Roxburgh worked slowly and carefully, building a team of people who would understand Gaita’s concerns and put his fears at rest with a highly empathetic treatment of this story of father and son. The first step was securing a writer to develop the screenplay. Roxburgh, together with producers Rob Connelly and John Maynard, believed that an understanding of the European origins of Raimond and his parents was critical. Romulus Gaita was Yugoslavian, and his wife Christine - Raimond’s mother - was German. They came to Australia in the 1950’s with four-year-old Raimond. “We had an exhaustive hunt for the right person to adapt the story, and finally settled on an English poet of Czech parentage,” says Roxburgh. The writer was London-based Nick Drake, who spent more than a year working in consultation with Raimond Gaita to produce a dialogue sparse and profoundly touching account of the young Raimond Gaita’s ‘bearing witness’ of his father’s compassionate fatalism.
Through the process of making the film, Gaita realised that the screen could never really replace the truth. “From the start, Nick and Richard warned me, gently, that the film would involve many departures from the book, that things would have to be invented.” Slowly Gaita came to trust the filmmaking team, and most importantly Kodi Smit-McPhee, the young actor who would be playing the part of Raimond. “His performance is one to marvel at,” says Gaita. “He is a miracle.” Director Roxburgh was also amazed at Smit-McPhee, who is only nine years old and in his debut feature. “He’s got phenomenal focus and empathy. He understood that Rai Gaita, the person he was playing, actually went through this stuff, and he could feel what that must have felt like.”
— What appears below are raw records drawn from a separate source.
Module LP.
Import TL PV.
Section Pool.
Context `{HR : MapRange} `{HPR : PoolRange} `{HC : TxChecks} `{RC : Rechecker}.
(** Go-ethereum: prices, senders and the code hash of an account without code. *)
Context (EffectiveGasTip : Z → Transaction → Z) (Sender : Transaction → option Address) (EmptyCodeHash : Hash).
(** The order in which a [prque] filled with prioritised addresses pops them. *)
Context (prque_order : list (Address * Z) → list Address).
(** The configuration, and the identity of the pool for the reservations. *)
Context (config : Config) (self : Z).

(** [pl_clock] is what [time.Now] returns, [pl_notices] the callbacks made. *)
Record LegacyPool := mkPool {
  p_gasTip : Z;
  p_head : Header;
  p_state : ChainState;
  p_nonces : gmap Address Z;
  p_reserved : RV.ReservationTracker;
  p_rechecker : RState;
  p_valid : HS.HeightSync TS.TxStore;
  p_pending : gmap Address txlist;
  p_queue : gmap Address txlist;
  p_beats : gmap Address Z;
  p_all : LK.lookup_;
  p_priced : PR.pricedList;
  p_changes : Z;
  p_clock : Z;
  p_notices : list Notice;
}.
Implicit Types p : LegacyPool.
Abbreviation P := (M LegacyPool PoolError).

Definition set_gasTip x p := mkPool x (p_head p) (p_state p) (p_nonces p) (p_reserved p) (p_rechecker p) (p_valid p) (p_pending p) (p_queue p) (p_beats p) (p_all p) (p_priced p) (p_changes p) (p_clock p) (p_notices p).
Definition set_head x p := mkPool (p_gasTip p) x (p_state p) (p_nonces p) (p_reserved p) (p_rechecker p) (p_valid p) (p_pending p) (p_queue p) (p_beats p) (p_all p) (p_priced p) (p_changes p) (p_clock p) (p_notices p).
Definition set_state x p := mkPool (p_gasTip p) (p_head p) x (p_nonces p) (p_reserved p) (p_rechecker p) (p_valid p) (p_pending p) (p_queue p) (p_beats p) (p_all p) (p_priced p) (p_changes p) (p_clock p) (p_notices p).
Definition set_nonces x p := mkPool (p_gasTip p) (p_head p) (p_state p) x (p_reserved p) (p_rechecker p) (p_valid p) (p_pending p) (p_queue p) (p_beats p) (p_all p) (p_priced p) (p_changes p) (p_clock p) (p_notices p).
Definition set_reserved x p := mkPool (p_gasTip p) (p_head p) (p_state p) (p_nonces p) x (p_rechecker p) (p_valid p) (p_pending p) (p_queue p) (p_beats p) (p_all p) (p_priced p) (p_changes p) (p_clock p) (p_notices p).
Definition set_rechecker x p := mkPool (p_gasTip p) (p_head p) (p_state p) (p_nonces p) (p_reserved p) x (p_valid p) (p_pending p) (p_queue p) (p_beats p) (p_all p) (p_priced p) (p_changes p) (p_clock p) (p_notices p).
Definition set_valid x p := mkPool (p_gasTip p) (p_head p) (p_state p) (p_nonces p) (p_reserved p) (p_rechecker p) x (p_pending p) (p_queue p) (p_beats p) (p_all p) (p_priced p) (p_changes p) (p_clock p) (p_notices p).
Definition set_pending x p := mkPool (p_gasTip p) (p_head p) (p_state p) (p_nonces p) (p_reserved p) (p_rechecker p) (p_valid p) x (p_queue p) (p_beats p) (p_all p) (p_priced p) (p_changes p) (p_clock p) (p_notices p).
Definition set_queue x p := mkPool (p_gasTip p) (p_head p) (p_state p) (p_nonces p) (p_reserved p) (p_rechecker p) (p_valid p) (p_pending p) x (p_beats p) (p_all p) (p_priced p) (p_changes p) (p_clock p) (p_notices p).
Definition set_beats x p := mkPool (p_gasTip p) (p_head p) (p_state p) (p_nonces p) (p_reserved p) (p_rechecker p) (p_valid p) (p_pending p) (p_queue p) x (p_all p) (p_priced p) (p_changes p) (p_clock p) (p_notices p).
Definition set_all x p := mkPool (p_gasTip p) (p_head p) (p_state p) (p_nonces p) (p_reserved p) (p_rechecker p) (p_valid p) (p_pending p) (p_queue p) (p_beats p) x (p_priced p) (p_changes p) (p_clock p) (p_notices p).
Definition set_priced x p := mkPool (p_gasTip p) (p_head p) (p_state p) (p_nonces p) (p_reserved p) (p_rechecker p) (p_valid p) (p_pending p) (p_queue p) (p_beats p) (p_all p) x (p_changes p) (p_clock p) (p_notices p).
Definition set_changes x p := mkPool (p_gasTip p) (p_head p) (p_state p) (p_nonces p) (p_reserved p) (p_rechecker p) (p_valid p) (p_pending p) (p_queue p) (p_beats p) (p_all p) (p_priced p) x (p_clock p) (p_notices p).
Definition set_notices x p := mkPool (p_gasTip p) (p_head p) (p_state p) (p_nonces p) (p_reserved p) (p_rechecker p) (p_valid p) (p_pending p) (p_queue p) (p_beats p) (p_all p) (p_priced p) (p_changes p) (p_clock p) x.
(* ===== verification/LegacyPoolReorg.v ===== *)
(** The maintenance of the pool ([mempool/txpool/legacypool/legacypool.go]):
    promotion and demotion, the limits on pending and queued transactions,
    eviction, the reset to a new head ([reset_production.go]) and [runReorg],
    which composes them. *)
From S2P Require Import Prelude GoStd AccessList Sdk Heap TxList PoolList Reserver TxLookup PricedList TxStore PoolValidation LegacyPool.

Module RO.
Import TL PV LP.

(** [tolerateRecheckErr]. *)
Definition tolerateRecheckErr (err : option string) : option string :=
  match err with
  | Some msg => if contains "tx nonce is higher than account nonce" msg then None else err
  | None => None
  end.

Section Reorg.
Context `{HR : MapRange} `{HPR : PoolRange} `{HC : TxChecks} `{RC : Rechecker}.
Context (EffectiveGasTip : Z → Transaction → Z) (Sender : Transaction → option Address).
Context (prque_order : list (Address * Z) → list Address).
Context (config : Config) (self : Z).
Implicit Types p : LegacyPool.
Abbreviation P := (M LegacyPool PoolError).

Abbreviation sender := (sender Sender).
Abbreviation enqueueTx := (enqueueTx EffectiveGasTip Sender config).
Abbreviation promoteTx := (promoteTx EffectiveGasTip config).
Abbreviation removeTx := (removeTx EffectiveGasTip Sender config self).
Abbreviation priced_removed := (priced_removed EffectiveGasTip).
Abbreviation release := (release self).

(** ** Rechecking *)

(** The calls of the filter function of [FilterSorted], one per transaction in
    the order of nonces: the transactions to drop, and whether the rechecker is
    to see the successful ones ([writes]). *)
Fixpoint recheck_txs (writes : bool) (txs : Transactions) (rs : RState) (ctx : RCtx) (b : Branch) :
    RState * RCtx * Branch * Transactions :=
  match txs with
  | [] => (rs, ctx, b, [])
  | tx :: rest =>
      let '(b, newCtx, err) := RecheckEVM rs ctx b tx in
      let ctx := default ctx newCtx in
      let rs := if bool_decide (err = None) && writes then WriteBack b rs else rs in
      let '(rs, ctx, b, drops) := recheck_txs writes rest rs ctx b in
      (rs, ctx, b, if bool_decide (is_Some (tolerateRecheckErr err)) then tx :: drops else drops)
  end.
(** [list.FilterSorted] with that function. *)
Definition recheck_list (at_map : ∀ A, L A → P A) (writes : bool) (ctx : RCtx) (b : Branch) :
    P (RCtx * Branch * (Transactions * Transactions)) :=
  sorted ← at_map _ Flatten;
  rs ← gets p_rechecker;
  let '(rs, ctx, b, drops) := recheck_txs writes sorted rs ctx b in
  modify (set_rechecker rs);;
  r ← at_map _ (FilterSorted (λ tx, bool_decide (tx ∈ drops)));
  mret (ctx, b, r).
Roxburgh also sent the script to Eric Bana, in the hope that he’d play the part of Romulus. He had an immediate response and it seemed like perfect casting. “Not only did he love the script and the book, but Eric is the son of a Croatian immigrant and a German mother, a motorcycle enthusiast and a very devoted father,” says Roxburgh. Other leading cast members have similar backgrounds: Rai’s mother is played by German actress Franka Potente, best known for her mesmerising role in Run, Lola Run. Australian Russell Dykstra, who comes from Dutch parentage, plays Mitru, a close friend of Romulus and Christine. Dykstra talked about the pressure of being truthful to his deeply complex character. “It really hit me when I visited the graveyard where Mitru was buried, and I saw his gravestone,” said Dykstra. “You suddenly realise that you have a huge responsibility to the real person.”
Roxburgh and the team had another responsibility that to deal with: keeping the focus of the film on the themes of moral integrity that lay within the narrative. Producer John Maynard says that vision was always clear: “It’s not a migrant story. We stayed clear from that, as it certainly wasn’t what Raimond was writing about.” Roxburgh agrees that the focus was elsewhere: “The singular thing about this story, given its tragic dimension, its almost biblical reach, is how strangely uplifting it is. Somehow through the pain, there is not only a sense of possibility, but of promise, held in the relationship of that father and son.”
When Gaita finally saw the finished film in Melbourne recently, he described it as a harrowing experience. Yet he has nothing but praise for the team of people who brought his very personal prize-winning book to life on the screen. He acknowledges that there are scenes and details that never existed in real life, that there are important moments that had to be cut. But he also makes it clear that the film is true to the spirit of the book and to the special view of humanity that was somehow passed from father to son. “I find it hard to imagine it being other than it is”, he says. “That, I suppose, is the highest praise I can give it.”